Tunisian screenwriter, actress, playwright, and cultural activist

Leila Toubel (born 1962, Hammam Lif, Tunisia) is a Tunisian playwright, actress, screenwriter, and theatre director. She is recognized as one of the leading figures in contemporary Tunisian theatre, known for her bold, socially engaged works that address issues such as women's rights, freedom of expression, and political change.

== Early life ==
Toubel began writing poetry and short stories from a young age and was involved in school theatre from age thirteen. Her professional career was launched in 1990 after an audition at the El Hamra Theatre in Tunis, where she began a long creative partnership with director Ezzedine Gannoun.

== Theater works ==
Toubel’s body of work includes acting, writing, and directing for the stage. Her plays are known for their incisive exploration of Tunisian society, especially in the aftermath of the 2011 revolution. Notable works include:
- Monstranum's (2013): Written by Toubel and directed by Ezzedine Gannoun, this play uses allegory to depict post-revolutionary Tunisia, exploring themes of power, corruption, and collective memory.
- Solwen (2015): A monodrama produced by Toubel’s company Resist'Art, addressing socio-political realities in post-revolution Tunisia, including critiques of patriarchy and obscurantism.
- Hourya (2016): A music-theatre piece about terrorism and impossible love, performed internationally, including at UNESCO in Paris.
- Yakouta (2021): A monodrama focusing on the condition of women, gender-based violence, and the struggle for emancipation; it has been performed in Tunisia and Europe and won the “Massrah Ensemble pour l'écriture théâtrale” award.
- Ad Vitam (2023): A return to ensemble theatre, this poetic and metaphor-rich play explores themes of memory, nature, and the fragility of existence.
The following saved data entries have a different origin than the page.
(** One document and its rows change. *)
Lemma durable_change s s' d d' c e e' :
  durable s d → ks_documents s !! c = Some e → ks_documents s' = <[c := e']> (ks_documents s) →
  ks_db s' = Some d' → ks_default_workspace_id s' = ks_default_workspace_id s →
  (∀ c', c' ≠ c → rows_of c' d' = rows_of c' d ∧ db_snapshots d' !! c' = db_snapshots d !! c') →
  db_documents d' = db_documents d → db_workspaces d' = db_workspaces d → db_faults d' = [] →
  journaled c d' e' → de_kind e' = de_kind e → de_language e' = de_language e → durable s' d'.
Proof.
  intros [D1 D2 D3 D4 D5 D6 D7 D8] He Hdocs Hdb Hws Hrows E1 E2 E3 Hj K1 K2.
  assert (c ∈ row_document_id <$> db_documents d) as Hc by (apply D5; by exists e).
  split; rewrite ?E1, ?E2, ?Hws; try done.
  - intros c'. rewrite <- D5, Hdocs. destruct (decide (c' = c)) as [->|Hne].
    + rewrite lookup_insert_eq, He. split; intros; eauto.
    + by rewrite lookup_insert_ne.
  - intros c' Hc'. destruct (Hrows c') as [-> ->]; [by intros ->|]. by apply D6.
  - intros c' e0. rewrite Hdocs. intros [[<- <-]|[Hne He0]]%lookup_insert_Some; [done|].
    destruct (Hrows c') as [R1 R2]; [done|]. apply (journaled_ext c' d); auto.
  - intros row e0 Hrow. rewrite Hdocs. intros [[Hid <-]|[Hne He0]]%lookup_insert_Some; [|by apply D8].
    rewrite K1, K2. apply D8; [done|]. by rewrite <- Hid.
Qed.

Lemma journaling_run s d : durable s d → journaling_db s = Some (Ok true, s).
Proof. intros Hd. unfold journaling_db. rewrite (bind_ok m_get _ _ _ _ eq_refl), (du_db s d Hd). done. Qed.

Lemma on_db_run {A} (f : KernelDb → option (result DbError A * KernelDb)) s d a d' :
  ks_db s = Some d → f d = Some (Ok a, d') → on_db f s = Some (Ok a, s <| ks_db := Some d' |>).
Proof. intros Hs Hf. unfold on_db. by rewrite Hs, Hf. Qed.

Lemma read_entry_run s c e : ks_documents s !! c = Some e → read_entry c s = Some (Ok e, s).
Proof. intros He. unfold read_entry. by rewrite He. Qed.

(** Everything but the documents, the database and the cached status is left alone. *)
Definition apart s s' : Prop :=
  ks_default_workspace_id s' = ks_default_workspace_id s ∧ ks_principal_id s' = ks_principal_id s ∧
  ks_block_flows s' = ks_block_flows s ∧ ks_block_text_seqs s' = ks_block_text_seqs s.

(** *** Compaction *)

Lemma compact_run s d c e :
  durable s d → ks_documents s !! c = Some e → roomy (de_doc e) →
  ∃ s' d' e', compact_document c s = Some (Ok tt, s') ∧ durable s' d' ∧ apart s s' ∧
    ks_live_status s' = ks_live_status s ∧ ks_documents s' = <[c := e']> (ks_documents s) ∧
    de_doc e' = de_doc e ∧ de_next_journal_seq e' = de_next_journal_seq e ∧
    rows_of c d' = [] ∧ ∀ c', c' ≠ c → rows_of c' d' = rows_of c' d.
Proof.
  intros Hd He Hroom. destruct (encode_total (store_snapshot (de_doc e)) (snap_total _)) as [bs Hbs].
  destruct (du_journal s d Hd c e He) as [_ _ _ _ (base&B1&B2&B3&B4&_)].
  destruct (snapshot_rows s d c e (wrap_i64 (de_version e)) bs (full_text (de_doc e)) Hd He)
    as (d'&Hrun&R1&R2&R3&R4&R5&R6).
  set (e' := e <| de_uncompacted_count := 0 |> <| de_uncompacted_bytes := 0 |>).
  set (s' := s <| ks_db := Some d' |> <| ks_documents := <[c := e']> (ks_documents s) |>).
  exists s', d', e'. split; [|split; [|by split_and!]].
  - unfold compact_document. rewrite (bind_ok _ _ _ _ _ (journaling_run s d Hd)).
    rewrite (bind_ok _ _ _ _ _ (read_entry_run s c e He)).
    rewrite (bind_ok (m_encode _) _ s bs s) by (unfold m_encode; by rewrite Hbs).
    rewrite (wrap_i64_id (de_next_journal_seq e)) by width_lia.
    rewrite (bind_ok _ _ _ _ _ (on_db_run _ _ _ _ _ (du_db s d Hd) Hrun)).
    unfold m_modify, s'. do 2 f_equal. cbn. f_equal. apply map_eq. intros c'.
    destruct (decide (c = c')) as [<-|Hne]; [by rewrite lookup_alter_eq, lookup_insert_eq, He|].
    by rewrite lookup_alter_ne, lookup_insert_ne.
  - eapply (durable_change s s' d d' c e e'); try done.
    + intros c' Hc'. split; [by apply R2|]. by rewrite R3, lookup_insert_ne.
    + eapply (journaled_snapshot c d d' e e' bs); try done; [by apply (du_journal s d Hd)|].
      rewrite R3, lookup_insert_eq. eauto.
Qed.

(** *** A change is journaled *)

Lemma count_op_run s c e len :
  ks_documents s !! c = Some e →
  ∃ e', edit_entry c (count_op len) s =
      Some (Ok (wrap_u64 (de_next_journal_seq e + 1), wrap_u64 (de_uncompacted_count e + 1),
                wrap_u64 (de_uncompacted_bytes e + len)), s <| ks_documents := <[c := e']> (ks_documents s) |>) ∧
    counted len e e' ∧ de_doc e' = de_doc e ∧ de_kind e' = de_kind e ∧ de_language e' = de_language e.
Proof. intros He. unfold edit_entry. rewrite He. eexists. split; [reflexivity|]. by split_and!. Qed.
Lemma mute_on_db {A} (f : KernelDb → option (result DbError A * KernelDb)) : mute (on_db f).
Proof.
  apply mute_run. intros s r s'. unfold on_db. destruct (ks_db s) as [d|]; [|by intros [= <- <-]].
  destruct (f d) as [[[a|err] d']|]; [by intros [= <- <-]..|done].
Qed.
Lemma mute_journaling : mute journaling_db.
Proof.
  apply mute_run. intros s r s'. unfold journaling_db, mbind, method_bind, m_bind, m_get.
  destruct (ks_db s); [|destruct (ks_persistent s)]; by intros [= <- <-].
Qed.
Lemma mute_encode {T} `{!Cbor T} (v : T) : mute (m_encode v : kmethod bytes).
Proof. apply mute_run. intros s r s'. unfold m_encode. destruct (encode v); by intros [= <- <-]. Qed.
Lemma mute_edit {A} c (f : method DocumentEntry BlockStoreError A) : mute (edit_entry c f).
Proof. apply mute_run. by intros s r s' [(_&_&->)|(e&e'&_&_&->)]%edit_entry_inv. Qed.

Lemma mute_compact c : mute (compact_document c).
Proof.
  apply mute_bind; [apply mute_journaling|]. intros [|]; [|by apply mute_run; intros s r s' [= <- <-]].
  apply mute_bind.
  { apply mute_run. intros s r s'. unfold read_entry. destruct (ks_documents s !! c); by intros [= <- <-]. }
  intros e. apply mute_bind; [apply mute_encode|]. intros bs. apply mute_bind; [apply mute_on_db|].
  intros _. by apply mute_run; intros s r s' [= <- <-].
Qed.

(** Every change that is journaled leaves the status of its document in the cache, whatever
    becomes of the database. *)
Lemma journal_status now c payload s e r s' :
  ks_documents s !! c = Some e → journal_op now c payload s = Some (r, s') →
  ks_live_status s' !! c = Some (derive_context_live_status (doc_statuses (de_doc e))).
Proof.
  intros He Hr. unfold journal_op in Hr. rewrite (bind_ok m_get _ _ _ _ eq_refl), He in Hr.
  set (st := derive_context_live_status _) in *.
  set (s1 := s <| ks_live_status := <[c := st]> (ks_live_status s) |>).
  rewrite (bind_ok (recompute_live_status c _) _ s tt s1 eq_refl) in Hr.
  match type of Hr with ?m s1 = _ => assert (mute m) as Hm end.
  { apply mute_bind; [apply mute_journaling|]. intros [|]; [|by apply mute_run; intros ? ? ? [= <- <-]].
    apply mute_bind; [apply mute_encode|]. intros bs. apply mute_bind; [apply mute_edit|].
    intros [[seq count] len]. apply mute_bind; [apply mute_on_db|]. intros _.
    destruct (_ || _); [apply mute_compact|by apply mute_run; intros ? ? ? [= <- <-]]. }
  destruct (Hm s1 r s' I Hr) as [E _]. unfold same_status in E. rewrite E. cbn. apply lookup_insert_eq.
Qed.
Definition error_payload (category : ErrorCategory) (detail : string) : ErrorPayload := {|
  err_category := category; err_severity := SevError; err_code := None; err_detail := Some detail;
  err_span := None; err_source_kind := None |}.
(** An error block at the end of the log of a context, if there is a block to hang it on. *)
Definition surface c (payload : ErrorPayload) s : BeatScheduler W :=
  match w_last_block_id c (b_world s) with
  | Some anchor => touch_world (w_insert_error c anchor payload (error_summary_line payload) principal_beat) s
  | None => s
  end.

(** The clocks as one beat reads them: the wall clock at its start; both when cues are sent. *)
Record Readings := { rd_wall : Z; rd_now : Instant; rd_epoch : Z }.

Definition render_cue id (t : TrackState) (playhead : Tick) (rd : Readings) (cell : Cell) s : BeatScheduler W :=
  match body cell with
  | Deferred _ => s
  | Concrete cref =>
      match w_retrieve (cref_hash cref) (b_world s) with
      | None => s
      | Some payload =>
          let at_ := render_instant (tr_last_fire_scheduled t) (clock_period (tr_clock t)) (start (span cell)) playhead in
          publish (RenderCue (tr_score_context t) (cref_mime cref) payload (Z.max 0 (at_ - rd_now rd)) (rd_epoch rd)) s
      end
  end.
Definition publish_render_cues id (hw_before hw_after : nat) (playhead : Tick) (rd : Readings) s : BeatScheduler W :=
  if (hw_after <=? hw_before)%nat || negb (w_render_subscribed (b_world s)) || negb (w_armed id (b_world s)) then s
  else match b_tracks s !! id with
       | None => s
       | Some t =>
           let crossed := omap (λ i, w_cell id i (b_world s)) (List.seq hw_before (hw_after - hw_before)) in
           foldl (λ s cell, render_cue id t playhead rd cell s) s crossed
       end.

(** The cell at [water] has failed too often and is passed over. *)
Definition surface_poison id (score : ContextId) (water : nat) (e : w_error) s : BeatScheduler W :=
  let target := default score (cell ← w_cell id water (b_world s); producer_ctx_for id (played_by cell) s) in
  surface target (error_payload ECKernel ("a committed phrase could not be materialized after " +:+
    pretty MATERIALIZE_RETRY_BUDGET +:+ " attempts and was skipped: " +:+ w_error_text e)) s.

(** What the outcome of [materialize_committed] does to the track. *)
Definition note_materialized id (t : TrackState) (r : result w_error ()) (cursor : MaterializeCursor) (playhead : Tick)
    (rd : Readings) s : BeatScheduler W :=
  let hw_before := mk_high_water (tr_cursor t) in
  let keep k failures := edit_track id (λ t, t <| tr_cursor := k |> <| tr_materialize_failures := failures |>) in
  match r with
  | Ok _ => publish_render_cues id hw_before (mk_high_water cursor) playhead rd (keep cursor 0 s)
  | Err e =>
      if (hw_before <? mk_high_water cursor)%nat then keep cursor 0 s
      else
        let failures := trunc_u32 (tr_materialize_failures t + 1) in
        match poison_action failures with
        | Retry => keep cursor failures s
        | SkipPoison =>
            surface_poison id (tr_score_context t) (mk_high_water cursor) e
              (keep {| mk_high_water := S (mk_high_water cursor); mk_artifacts_done := 0; mk_source_block_id := None |} 0 s)
        end
  end.

Definition materialize_track id (playhead : Tick) (rd : Readings) s : run (BeatScheduler W) :=
  match b_tracks s !! id with
  | None => Done s
  | Some t =>
      if negb (w_armed id (b_world s)) then Done s
      else
        match w_pull_timeline id playhead (b_world s) with
        | Done w =>
            match w_materialize_committed id (tr_score_context t) (tr_cursor t) w with
            | Done (r, cursor, w) => Done (note_materialized id t r cursor playhead rd (s <| b_world := w |>))
            | Panicked => Panicked
            | OutOfFuel => OutOfFuel
            end
        | Panicked => Panicked
        | OutOfFuel => OutOfFuel
        end
  end.

Definition surface_failure id (score : ContextId) (ev : FailureEvent) s : BeatScheduler W :=
  surface (default score (producer_ctx_for id (fl_played_by ev) s))
    (error_payload ECParse ("a scheduled phrase failed to resolve at beat " +:+ pretty (tick_get (fl_start ev)) +:+
      " (resolver " +:+ resolver_name (fl_resolver ev) +:+ "): " +:+ fl_error ev)) s.
Definition drain_track_failures id s : BeatScheduler W :=
  match b_tracks s !! id with
  | None => s
  | Some t =>
      if negb (w_armed id (b_world s)) then s
      else
        let new_events := drop (tr_failure_water t) (w_failures id (b_world s)) in
        let s := foldl (λ s ev, surface_failure id (tr_score_context t) ev s) s new_events in
        edit_track id (λ t, t <| tr_failure_water := (tr_failure_water t + length new_events)%nat |>) s
  end.

Definition process_track (now : Instant) (rd : Readings) id (o : BeatOutcome) s : run (BeatOutcome * BeatScheduler W) :=
  match b_tracks s !! id with
  | None => Done (o, s)
  | Some t =>
      let epoch_ns := Z.max 0 (rd_wall rd - wrap_u64 (Z.max 0 (now - tr_last_fire_scheduled t))) in
      let t := t <| tr_playhead := Tick.add (tr_playhead t) STEP |> <| tr_beat_count := wrap_u64 (tr_beat_count t + 1) |>
                 <| tr_last_epoch_ns := epoch_ns |> in
      let attached_ids := walk_contexts (map_to_list (tr_attached t)).*1 in
      match materialize_track id (tr_playhead t) rd (set_track id t s) with
      | Done s =>
          let s := if (tr_beat_count t =? 1) || (tr_beat_count t mod BEAT_SYNC_EVERY =? 0)
                   then publish_beat_sync id (tr_playhead t) s else s in
          let s := drain_track_failures id s in
          let '(o, retiring, s) := beat_contexts (phrasing t) (tr_beat_count t) id attached_ids o [] s in
          Done (o, foldl (λ s c, detach id c s) s retiring)
      | Panicked => Panicked
      | OutOfFuel => OutOfFuel
      end
  end.

(** The scheduled instant of a wake-up [t] that is served at [now]. *)
Definition grid_instant (period : Duration) (t now : Instant) : Instant :=
  if period * GRID_RESEED_AFTER_PERIODS <? Z.max 0 (now - t) then now else t.

(** The last step of a beat. *)
Definition rearm (fuel : nat) id (scheduled : Instant) (generation : Z) s : run (BeatScheduler W) :=
  match b_tracks s !! id with
  | None => Done s
  | Some t =>
      match next_fire fuel scheduled scheduled (tr_clock t) with
      | Done (next, clock) =>
          let s := set_track id (t <| tr_clock := clock |>) s in
          Done (s <| b_heap := (next, id, generation) :: b_heap s |>)
      | Panicked => Panicked
      | OutOfFuel => OutOfFuel
      end
  end.

(** One entry popped from the heap. *)
Definition fire_entry (fuel : nat) (now : Instant) (rd : Readings) (e : HeapEntry) (o : BeatOutcome) s : run (BeatOutcome * BeatScheduler W) :=
  let '(at_, id, generation) := e in
  let s := s <| b_heap := heap_remove e (b_heap s) |> in
  match b_tracks s !! id with
  | None => Done (o, s)
  | Some t =>
      if negb (tr_playing t) || negb (generation =? tr_generation t) then Done (o, s)
      else
        let scheduled := grid_instant (clock_period (tr_clock t)) at_ now in
        match process_track now rd id o (set_track id (t <| tr_last_fire_scheduled := scheduled |>) s) with
        | Done (o, s) =>
            match rearm fuel id scheduled generation s with
            | Done s => Done (o, s)
            | Panicked => Panicked
            | OutOfFuel => OutOfFuel
            end
        | Panicked => Panicked
        | OutOfFuel => OutOfFuel
        end
  end.

(** [clocks]: the readings of the clocks, one per turn of the loop. *)
Fixpoint fire_loop (fuel clock_fuel : nat) (now : Instant) (clocks : nat → Readings) (o : BeatOutcome) s : run (BeatOutcome * BeatScheduler W) :=
  match fuel with
  | O => OutOfFuel
  | S fuel' =>
      match heap_peek (b_heap s) with
      | None => Done (o, s)
      | Some e =>
          if now <? e.1.1 then Done (o, s)
          else match fire_entry clock_fuel now (clocks fuel') e o s with
               | Done (o, s) => fire_loop fuel' clock_fuel now clocks o s
               | Panicked => Panicked
               | OutOfFuel => OutOfFuel
               end
      end
  end.
Definition fire_due (fuel clock_fuel : nat) (now : Instant) (clocks : nat → Readings) s : run (BeatOutcome * BeatScheduler W) :=
  fire_loop fuel clock_fuel now clocks outcome_default s.

(** *** A turn has completed *)

(** The phrase of a turn [b] is scheduled; what could not be is reported to its author and
    left out of what is hydrated. *)
Definition schedule_act (b : BlockSnapshot) (lead : TickDelta) id c s : BeatScheduler W :=
  let played_by := principal_id (sn_id b) in
  let s := edit_track id (λ t, t <| tr_attached :=
             alter (λ ac, ac <| ac_producer_principal := Some played_by |>) c (tr_attached t) |>) s in
  let '(r, w) := w_schedule_abc c (sn_id b) (sn_content b) lead id played_by (b_world s) in
  let s := s <| b_world := w |> in
  match r with
  | Ok _ => s
  | Err e =>
      let payload := error_payload ECStream ("could not schedule your phrase onto the score: " +:+ w_error_text e) in
      let s := touch_world (w_insert_error c (sn_id b) payload (error_summary_line payload) played_by) s in
      touch_world (w_set_excluded c (sn_id b) true) s
  end.
Lemma pull_track_steps id log (P : Desk → Prop) : triple desk_runs (of_desk P) (pull_track id log) (λ _, of_desk P).
Proof.
  intros s r s' HP. unfold pull_track, m_engine. destruct (b_tracks s !! id) as [t|]; [|done].
  case_match eqn:E; [|done..]. destruct a as [[] s1]. intros [= <- <-].
  assert (desk s1 = desk s) as D.
  { revert E. case_match; [|by intros [= <-]]. case_match; [|done..]. intros [= <-]. by rewrite desk_edit_same. }
  unfold desk_runs, of_desk. by rewrite D.
Qed.

Lemma attach_steps now id c a policy :
  triple desk_runs (of_desk (λ d, desk_ok d ∧ clear id d)) (attach now id c a policy) (λ _, of_desk desk_ok).
Proof.
  unfold attach. apply triple_get_bind. intros s0 [OK CL].
  set (P1 := λ d, desk_ok d ∧ clear id d ∧ free id c d).
  eapply (triple_bind _ _ _ (λ _, of_desk P1)); [|intros ?].
  { unfold track_of. destruct (b_context_track s0 !! c) as [old|] eqn:R; [case_decide|].
    - apply triple_ret_same. intros s ->. subst. unfold of_desk, P1, free. cbn. auto.
    - apply triple_modify. intros s ->. destruct (detach_moved id old c s0 OK CL R) as (? & ? & ?).
      case_match; (split; [exact (retires_steps _ _ (detach_retires old c s0))|done]).
    - apply triple_ret_same. intros s ->. unfold of_desk, P1, free. cbn. auto. }
  eapply triple_bind; [exact _|apply triple_read|intros ctx_max]. cbn zeta.
  set (P2 := λ d, desk_ok d ∧ free id c d ∧ open_ id d).
  apply triple_get_bind. intros s1 (OK1 & CL1 & FR1).
  eapply (triple_bind _ _ _ (λ _, of_desk P2)); [|intros ?].
  { destruct (b_tracks s1 !! id) as [t|] eqn:L.
    - apply triple_ret_same. intros s ->. split; [done|]. split; [done|]. unfold open_. cbn.
      rewrite lookup_fmap, L. by eexists.
    - eapply triple_from; [apply (create_track_steps now id c)|]. intros s ->. split; [done|]. cbn. by rewrite lookup_fmap, L. }
  eapply triple_bind; [exact _|apply pull_track_steps|intros ?]. apply triple_modify. intros s (OK2 & FR2 & OP2).
  assert (desk_runs s (bind_context id c a s)) as ST.
  { apply bind_steps; [done| |done]. unfold open_ in OP2. cbn in OP2. by rewrite lookup_fmap, fmap_is_Some in OP2. }
  split; [exact ST|]. exact (desk_steps_ok _ _ ST OK2).
Qed.
Lemma round_nearest m k : 0 < k → let unit := 2 ^ k in let n := (2 * Z.pos m + unit) / 2 ^ (k + 1) in
  0 ≤ n ∧ - unit < 2 * (n * unit - Z.pos m) ≤ unit.
Proof.
  intros POS unit n. assert (0 < unit) as U by (unfold unit; lia).
  assert (2 ^ (k + 1) = 2 * unit) as TWO by (unfold unit; rewrite Z.pow_add_r; lia).
  pose proof (Z.div_mod (2 * Z.pos m + unit) (2 ^ (k + 1)) ltac:(lia)) as DM.
  pose proof (Z.mod_pos_bound (2 * Z.pos m + unit) (2 ^ (k + 1)) ltac:(lia)).
  split; [apply Z.div_pos; lia|]. fold n in DM. rewrite TWO in *. lia.
Qed.
Lemma round_rounds x : rounds_to x (f64_round_i64 x).
Proof.
  destruct x as [b|b| |b m e]; [constructor..|]. unfold f64_round_i64. destruct (0 <=? e) eqn:E.
  - replace (if b then _ else _) with (signed_mantissa b m * 2 ^ e) by (destruct b; cbn; lia). constructor. lia.
  - destruct (round_nearest m (- e) ltac:(lia)) as [POS NEAR]. set (n := _ / _) in *.
    constructor; [lia|..]; destruct b; cbn [signed_mantissa]; try lia.
    all: destruct (decide (n = 0)); subst; nia.
Qed.

(** C30: a captured batch is never refused for want of one grid: the context is on one track
    at most, the one its reverse index names. The batch lands in that track's score: at its
    playhead if it is not rolling, and else off its playhead by the number of beats from the
    track's last epoch to the first event, which is the nearest to the quotient of the two
    durations in double precision. *)
Theorem capture_one_grid s c payload p r s' :
  reached false s → commit_capture c payload p s = Some (r, s') →
  match r with
  | Ok block_id => ∃ id t start_ns tick,
      b_context_track s !! c = Some id ∧ b_tracks s !! id = Some t ∧ w_window_start_ns payload = Ok start_ns ∧
      let period := cast_i64 (clock_period (tr_clock t)) in
      let rolling := tr_playing t && (0 <? tr_last_epoch_ns t) && (0 <? period) in
      (if rolling then ∃ beats,
         rounds_to (f64_div (f64_of_Z (wrap_i64 (cast_i64 start_ns - cast_i64 (tr_last_epoch_ns t)))) (f64_of_Z period)) beats ∧
         tick = Tick.add (tr_playhead t) (TickDelta.new beats)
       else tick = tr_playhead t) ∧
      (w_insert_capture (tr_score_context t) tick id p payload {|
         qz_anchor_epoch_ns := tr_last_epoch_ns t; qz_anchor_tick := tick_get (tr_playhead t); qz_period_ns := period;
         qz_ticks_per_beat := 1; qz_rolling := rolling |} (b_world s)).1 = Ok block_id
  | Err (CaptureAmbiguous _ _) => False
  | Err (CaptureUnattached c') => c' = c ∧ b_context_track s !! c = None
  | Err _ => True
  end.
Proof.
  intros R. unfold commit_capture, mbind at 1, method_bind, m_bind at 1, m_read, m_world at 1.
  destruct (w_window_start_ns payload) as [ns|e] eqn:NS; [|by intros [= <- <-]].
  unfold mbind, method_bind, m_bind, m_get. cbn [b_tracks].
  replace (s <| b_world := b_world s |>) with s by (by destruct s). rewrite (claims_one _ s c R).
  destruct (b_context_track s !! c) as [id|] eqn:ROUTE; cbn -[capture_tick]; [|by intros [= <- <-]].
  destruct (proj1 (one_track _ s c id R) ROUTE) as (t & L & _). rewrite L. unfold capture_tick. cbn zeta.
  set (rolling := tr_playing t && _ && _). unfold m_world.
  destruct (w_insert_capture _ _ _ _ _ _ _) as [[b|e] w] eqn:INS; intros [= <- <-]; [|done].
  eexists id, t, ns, _. repeat split; try done; [|exact (f_equal fst INS)].
  cbn zeta. fold rolling. destruct rolling; [|done]. eexists. split; [apply round_rounds|done].
Qed.

(** ** Beats *)

Lemma tracks_persist id s : b_tracks (persist_track id s) = b_tracks s.
Proof. unfold persist_track. by repeat case_match. Qed.
Lemma core_detach id c s : core <$> b_tracks (detach id c s) = core <$> b_tracks s.
Proof.
  unfold detach.
  change (core <$> b_tracks (persist_track id (edit_track id (λ t, t <| tr_attached := delete c (tr_attached t) |>) s)) = core <$> b_tracks s).
  rewrite tracks_persist.
  assert (∀ t, core (t <| tr_attached := delete c (tr_attached t) |>) = core t) as E by done.
  exact (f_equal (λ v, v.1.2) (view_edit core id _ s E)).
Qed.
Lemma core_detach_list id l s : core <$> b_tracks (foldl (λ s c, detach id c s) s l) = core <$> b_tracks s.
Proof. revert s. induction l as [|c l IH]; intros s; [done|]. cbn. by rewrite IH, core_detach. Qed.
== Artistic and social engagement ==
Toubel is known for using theater as a platform for resistance and civic engagement, especially regarding freedom of expression and women’s rights. She directed the Boukornine Festival and has served on juries for major cultural events, including the Journées Théâtrales de Carthage.

In 2020, she launched the project Dream's Chebeb, supporting young artists across Tunisia’s 24 governorates in theater, dance, video, photography, and music, with the aim of empowering youth and decentralizing cultural production.

== Political involvement ==
In 2022, Toubel was invited as an independent artist to participate in President Kais Saied’s National Consultative Committee for drafting a new Tunisian constitution. She emphasized her independence from political parties and her commitment to freedom of expression.

== Legacy ==
Leila Toubel is widely regarded as a pioneering figure in Tunisian and Arab theatre, celebrated for her fearless engagement with contemporary issues and her mentorship of younger generations of artists.